- ABOUT THIS TASK: All of the data below should be returned exactly.

══════════════════════════════

(** In a registry whose flags were never changed, the free vector holds at
    each free index the value of its parameter. *)
Lemma canon_free_read (s : t) (c : key) (p : string) (ind : Z) :
  canon s -> In (c, p, ind) (free_pairs s) ->
  exists v,
    param_value s c p = Some v /\
    nth_error (pf_of (components s)) (Z.to_nat ind) = Some v /\
    0 <= ind < nparams_free s.
Proof.
  intros Hc Hin.
  destruct (shape_pair s c p ind (canon_shape s Hc) Hin)
    as (m & i & fl & K & J & pa0 & pf0 & Em & _ & Ei & _ & S4 & S5 & _ & _ & _
        & S9 & S10 & S11 & _).
  destruct (canon_param s c m p i Hc Em Ei)
    as (kd & kf & k & ind' & fx & Hwf & Hlt & Hkd & Hk & Hkf & Hind & Hfx & Hpa & Hpf).
  rewrite S4 in Hkf. injection Hkf as <-. rewrite S5 in Hind.
  injection Hind as <-.
  assert (Hne : ind <> -99) by lia.
  pose proof Hc as (Hwfs & Hnd & HK & HF & HN & Hn & Hmc & Hv).
  destruct (nth_error (parameters m) i) as [v0|] eqn:Ev0.
  2:{ apply nth_error_None in Ev0. lia. }
  pose proof S4 as S4'. rewrite HF in S4'.
  destruct (pf_of_write _ 0 c m p i ind _ v0 Hwfs ltac:(lia) Em Ei S4' S5)
    as [_ Hf2].
  destruct (Hf2 Hne) as (Hfree & Hr & Hpfw).
  rewrite (write_same _ _ _ _ _ Em Ev0) in Hpfw.
  rewrite Z.sub_0_r in Hpfw.
  exists v0. split; [unfold param_value; rewrite Em, Ei; exact Ev0|].
  split; [|lia].
  apply upd_fixpoint; [|exact Hpfw].
  rewrite length_pf_of by exact Hwfs. lia.
Qed.
(* ================================================================= *)
(** ** [fetchFileContent] *)

Section FileContent.

Variable cfg : Config.
Variable provider : list Request -> Request -> Outcome Payload.

(** The default of the parameter [branch = 'main'] stands in for a
    missing argument ([None]) only: an empty string is sent as it is. *)
Definition fetchFileContent (repoName filePath : string)
    (branch : option string) : M (option Payload) :=
  let br := match branch with Some b => b | None => "main" end in
  try_catch
    (d <- githubRequest cfg provider "raw" (Some repoName)
            (Some filePath) (Some br) ;;
     ret (Some d))
    (fun _ => ret None).

End FileContent.

(* ================================================================= *)
(** ** HTTP values of the two Pages Functions *)

Module Http.

(** A JSON value; a number is an integer here. *)
#[warnings="-register-all"]
Inductive JValue : Type :=
| JNull
| JBool (b : bool)
| JNum (n : Z)
| JStr (s : string)
| JArr (items : list JValue)
| JObj (fields : list (string * JValue)).

Definition Headers : Type := list (string * string).

(** The body given to [new Response]: [null], a string, or
    [JSON.stringify(v)]. *)
Inductive Body : Type :=
| BNull
| BText (s : string)
| BJson (v : JValue).

Record Response : Type := {
  status : Z;
  headers : Headers;
  body : Body
}.

(** [o[k]] on the own properties of an object. *)
Fixpoint get (k : string) (fields : list (string * JValue))
  : option JValue :=
  match fields with
  | [] => None
  | (k', v) :: r => if (k' =? k)%string then Some v else get k r
  end.

(** [v.k]: reading a property of [null] throws a [TypeError], whose
    message names the property; a value that is not an object has none of
    the properties read here. *)
Definition prop (k : string) (v : JValue) : Outcome (option JValue) :=
  match v with
  | JNull =>
      Rejected ("Cannot read properties of null (reading '" ++ k ++ "')")%string
  | JObj fields => Fulfilled (get k fields)
  | _ => Fulfilled None
  end.

(** Truthiness of a property that was read. *)
Definition truthy (v : option JValue) : bool :=
  match v with
  | None | Some JNull | Some (JBool false) => false
  | Some (JNum n) => negb (n =? 0)%Z
  | Some (JStr s) => negb (s =? "")%string
  | Some _ => true
  end.

(** [a || b] on strings that may be missing. *)
Definition nonempty (a : option string) : option string :=
  match a with
  | Some s => if (s =? "")%string then None else Some s
  | None => None
  end.
(** * ecef_to_sez.py: ECEF to SEZ conversion

    A shallow embedding of the script [ecef_to_sez.py] and the proofs of its
    specification.

    Numbers.  A Python float is modelled as a real number or NaN
    ([pyfloat]).  Every arithmetic operation and every [math] function is
    the exact real one on finite operands and propagates NaN as IEEE 754
    does; the exceptions Python raises ([ZeroDivisionError] on a zero
    divisor, [ValueError] outside the domain of [math.sqrt] and
    [math.asin], [IndexError] on a list index out of range) are kept.
    Rounding, signed zeros and infinities are outside the model.

    Range.  [a ** 2] is the exact square in [fsquare].  The squares of
    the origin (lines 93 and 94) are the one place where the binary64
    range changes what the script does: a square too large raises
    [OverflowError], a square too small is [0.0] and can zero a divisor.
    The [checked_] definitions are the same lines with these two paths;
    they coincide with the exact ones on components that are zero or
    between 1e-150 and 1e150 in magnitude.

    Control.  Code that can raise runs in the error monad [result]; the
    [while] loop of the latitude iteration is a fuelled recursion whose
    exhaustion is the separate outcome [OutOfFuel], never an answer. *)

From Stdlib Require Import String.
From Stdlib Require Import Reals Lra Lia List Bool Arith.
Import ListNotations.

Open Scope R_scope.

(** ** Exceptions and the error monad *)

Inductive exn : Type :=
| ZeroDivisionError
| ValueError (msg : string)
| IndexError
| OverflowError.

Inductive result (A : Type) : Type :=
| Ok (a : A)
| Raise (e : exn)
| OutOfFuel.

Arguments Ok {A} a.
Arguments Raise {A} e.
Arguments OutOfFuel {A}.

Definition bind {A B : Type} (m : result A) (f : A -> result B) : result B :=
  match m with
  | Ok a => f a
  | Raise e => Raise e
  | OutOfFuel => OutOfFuel
  end.

Notation "x <- m ;; k" := (bind m (fun x => k))
  (at level 61, m at next level, right associativity).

══════════════════════════════

- RESPONSE TO THIS EXERCISE:
(** In a registry whose flags were never changed, the free vector holds at
    each free index the value of its parameter. *)
Lemma canon_free_read (s : t) (c : key) (p : string) (ind : Z) :
  canon s -> In (c, p, ind) (free_pairs s) ->
  exists v,
    param_value s c p = Some v /\
    nth_error (pf_of (components s)) (Z.to_nat ind) = Some v /\
    0 <= ind < nparams_free s.
Proof.
  intros Hc Hin.
  destruct (shape_pair s c p ind (canon_shape s Hc) Hin)
    as (m & i & fl & K & J & pa0 & pf0 & Em & _ & Ei & _ & S4 & S5 & _ & _ & _
        & S9 & S10 & S11 & _).
  destruct (canon_param s c m p i Hc Em Ei)
    as (kd & kf & k & ind' & fx & Hwf & Hlt & Hkd & Hk & Hkf & Hind & Hfx & Hpa & Hpf).
  rewrite S4 in Hkf. injection Hkf as <-. rewrite S5 in Hind.
  injection Hind as <-.
  assert (Hne : ind <> -99) by lia.
  pose proof Hc as (Hwfs & Hnd & HK & HF & HN & Hn & Hmc & Hv).
  destruct (nth_error (parameters m) i) as [v0|] eqn:Ev0.
  2:{ apply nth_error_None in Ev0. lia. }
  pose proof S4 as S4'. rewrite HF in S4'.
  destruct (pf_of_write _ 0 c m p i ind _ v0 Hwfs ltac:(lia) Em Ei S4' S5)
    as [_ Hf2].
  destruct (Hf2 Hne) as (Hfree & Hr & Hpfw).
  rewrite (write_same _ _ _ _ _ Em Ev0) in Hpfw.
  rewrite Z.sub_0_r in Hpfw.
  exists v0. split; [unfold param_value; rewrite Em, Ei; exact Ev0|].
  split; [|lia].
  apply upd_fixpoint; [|exact Hpfw].
  rewrite length_pf_of by exact Hwfs. lia.
Qed.
(* ================================================================= *)
(** ** [fetchFileContent] *)

Section FileContent.

Variable cfg : Config.
Variable provider : list Request -> Request -> Outcome Payload.

(** The default of the parameter [branch = 'main'] stands in for a
    missing argument ([None]) only: an empty string is sent as it is. *)
Definition fetchFileContent (repoName filePath : string)
    (branch : option string) : M (option Payload) :=
  let br := match branch with Some b => b | None => "main" end in
  try_catch
    (d <- githubRequest cfg provider "raw" (Some repoName)
            (Some filePath) (Some br) ;;
     ret (Some d))
    (fun _ => ret None).

End FileContent.

(* ================================================================= *)
(** ** HTTP values of the two Pages Functions *)

Module Http.

(** A JSON value; a number is an integer here. *)
#[warnings="-register-all"]
Inductive JValue : Type :=
| JNull
| JBool (b : bool)
| JNum (n : Z)
| JStr (s : string)
| JArr (items : list JValue)
| JObj (fields : list (string * JValue)).

Definition Headers : Type := list (string * string).

(** The body given to [new Response]: [null], a string, or
    [JSON.stringify(v)]. *)
Inductive Body : Type :=
| BNull
| BText (s : string)
| BJson (v : JValue).

Record Response : Type := {
  status : Z;
  headers : Headers;
  body : Body
}.

(** [o[k]] on the own properties of an object. *)
Fixpoint get (k : string) (fields : list (string * JValue))
  : option JValue :=
  match fields with
  | [] => None
  | (k', v) :: r => if (k' =? k)%string then Some v else get k r
  end.

(** [v.k]: reading a property of [null] throws a [TypeError], whose
    message names the property; a value that is not an object has none of
    the properties read here. *)
Definition prop (k : string) (v : JValue) : Outcome (option JValue) :=
  match v with
  | JNull =>
      Rejected ("Cannot read properties of null (reading '" ++ k ++ "')")%string
  | JObj fields => Fulfilled (get k fields)
  | _ => Fulfilled None
  end.

(** Truthiness of a property that was read. *)
Definition truthy (v : option JValue) : bool :=
  match v with
  | None | Some JNull | Some (JBool false) => false
  | Some (JNum n) => negb (n =? 0)%Z
  | Some (JStr s) => negb (s =? "")%string
  | Some _ => true
  end.

(** [a || b] on strings that may be missing. *)
Definition nonempty (a : option string) : option string :=
  match a with
  | Some s => if (s =? "")%string then None else Some s
  | None => None
  end.
(** * ecef_to_sez.py: ECEF to SEZ conversion

    A shallow embedding of the script [ecef_to_sez.py] and the proofs of its
    specification.

    Numbers.  A Python float is modelled as a real number or NaN
    ([pyfloat]).  Every arithmetic operation and every [math] function is
    the exact real one on finite operands and propagates NaN as IEEE 754
    does; the exceptions Python raises ([ZeroDivisionError] on a zero
    divisor, [ValueError] outside the domain of [math.sqrt] and
    [math.asin], [IndexError] on a list index out of range) are kept.
    Rounding, signed zeros and infinities are outside the model.

    Range.  [a ** 2] is the exact square in [fsquare].  The squares of
    the origin (lines 93 and 94) are the one place where the binary64
    range changes what the script does: a square too large raises
    [OverflowError], a square too small is [0.0] and can zero a divisor.
    The [checked_] definitions are the same lines with these two paths;
    they coincide with the exact ones on components that are zero or
    between 1e-150 and 1e150 in magnitude.

    Control.  Code that can raise runs in the error monad [result]; the
    [while] loop of the latitude iteration is a fuelled recursion whose
    exhaustion is the separate outcome [OutOfFuel], never an answer. *)

From Stdlib Require Import String.
From Stdlib Require Import Reals Lra Lia List Bool Arith.
Import ListNotations.

Open Scope R_scope.

(** ** Exceptions and the error monad *)

Inductive exn : Type :=
| ZeroDivisionError
| ValueError (msg : string)
| IndexError
| OverflowError.

Inductive result (A : Type) : Type :=
| Ok (a : A)
| Raise (e : exn)
| OutOfFuel.

Arguments Ok {A} a.
Arguments Raise {A} e.
Arguments OutOfFuel {A}.

Definition bind {A B : Type} (m : result A) (f : A -> result B) : result B :=
  match m with
  | Ok a => f a
  | Raise e => Raise e
  | OutOfFuel => OutOfFuel
  end.

Notation "x <- m ;; k" := (bind m (fun x => k))
  (at level 61, m at next level, right associativity).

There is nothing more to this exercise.